Scrivo questo editoriale prima di Bologna-L’Aquila, partita di cui troverete ampio resoconto sul sito.

E scrivo questo editoriale dopo aver letto e sentito alcuni pareri discordanti sull’operato del responsabile dell’area tecnica Filippo Fusco, l’uomo che sta portando avanti il mercato del Bologna. Chiaramente esiste la libertà di opinione e ciascuno può chiaramente esprimere la propria, così come io sto andando a fare ora, e se non sarete d’accordo con me leggerò con interesse i vostri commenti.

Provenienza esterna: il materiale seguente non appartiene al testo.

(** C31: A notification is the word of bits and the FIFO of waiters it stands for, as
    long as no thread is bound to it when it is signalled or closed and no interrupt is
    routed to it when it is closed: every operation terminates, with no bound of the
    model met, and does what the abstract notification does.  A signal on an open one
    adds its bits and wakes exactly the first blocked waiter; one attempt to wait,
    by a thread that waits on no other notification, takes every pending bit at once,
    reports CLOSED, or parks the thread at the end of the queue; a poll takes
    the bits; closing wakes every blocked waiter; other notifications and their waiters
    are untouched.  With a bound thread waiting on an endpoint a signal hands it
    the bits instead, which is a property of its own. *)
Theorem knotification_refines op n s W :
  ntf_ok s W → op_fits op n s W →
  returns (ntf_exec op n s) (λ '(r, s'), ∃ W' ws,
    ntf_ok s' W' ∧ (∀ m, m ≠ n → W' m = W m ∧ ntfs s' m = ntfs s m) ∧
    a_step (blocked s) op (view s W n) r (view s' W' n) ws ∧
    sch s' = sched_after op r ws (sch s)).
Proof.
  intros Hok Hfit. destruct op as [b|t| |]; cbn [ntf_exec op_fits] in *.
  - apply returns_bind. eapply returns_mono; [by apply signal_spec|]. intros s' (W' & ws & H1 & H2 & H3 & H4 & _).
    cbn [returns]. by exists W', ws.
  - destruct Hfit as [Ht Hoth]. apply returns_bind. eapply returns_mono; [by apply wait_spec|].
    intros [[e got] s'] (W' & H1 & H2 & H3 & H4). cbn [returns]. by exists W', [].
  - unfold knotification_poll. destruct (Z.eqb_spec (signal_bits (ntfs s n)) 0) as [H0|H0]; cbn [take_bits returns]; exists W, [].
    + split; [done|]. split; [done|]. split; [|done]. unfold view. rewrite H0. constructor.
    + split; [by apply ok_ntf|]. split; [|split; [|done]].
      * intros m Hm. cbn [upd_ntf with_ntfs ntfs]. by rewrite upd_fn_other.
      * unfold view. cbn [upd_ntf with_ntfs ntfs]. rewrite upd_fn_same. constructor.
  - destruct Hfit as [Hb Hr]. unfold knotification_close. apply returns_bind, returns_bind.
    set (s1 := upd_ntf n set_closed s). assert (ntf_ok s1 W) as Hok1 by (by apply ok_ntf).
    assert (ntfs s1 n = set_closed (ntfs s n)) as En by apply upd_fn_same.
    eapply returns_mono; [by apply wake_all_spec|]. intros s2 (Hok2 & Hs2 & Hn2 & Hi2).
    unfold irq_routing_unregister_notification. rewrite unroute_none by (by rewrite Hi2).
    cbn [mbind res_bind]. unfold knotification_unbind.
    assert (bound_tcb (ntfs s2 n) = None) as Hb2 by (by rewrite Hn2, upd_fn_same, En). rewrite Hb2.
    cbn [returns]. exists (upd_fn W n []), (W n). split; [by apply ok_ntf|].
    split; [|split; [|exact Hs2]].
    + intros m Hm. cbn [upd_ntf with_ntfs ntfs]. rewrite upd_fn_other, upd_fn_other, Hn2, upd_fn_other by done.
      split; [done|]. by apply upd_fn_other.
    + unfold view. cbn [upd_ntf with_ntfs ntfs]. rewrite !upd_fn_same. cbn [set_bound signal_bits n_closed].
      rewrite Hn2, upd_fn_same, En. cbn [set_queue set_closed signal_bits n_closed]. apply a_close.
Qed.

Filippo Fusco è ufficialmente un dirigente del Bologna dal nove giugno, anche se in realtà è al lavoro per il club rossoblù dal diciannove maggio. In ogni caso, a retrocessione ampiamente avvenuta. Inizialmente il suo ruolo era quello di “verificare le condizioni tecnico-economiche di tutti gli attuali contratti in essere, per affrontare la stagione sportiva 2014-15”. Tradotto: tentare disperatamente di rimediare ai danni inenarrabili compiuti a livello contrattuale dal suo predecessore, andato a imbarcarsi in accordi pluriennali onerosissimi con giocatori che hanno contribuito a trascinare il Bologna in Serie B (sottolineare due volte “dal suo predecessore”). Un lavoro molto complesso, fatto di incontri con giocatori e agenti che di sentirsi dire “che ne direbbe di spalmare lo stipendio?” non ne avevano mica tanta voglia. Questa la prima fase, diciannove maggio-nove giugno.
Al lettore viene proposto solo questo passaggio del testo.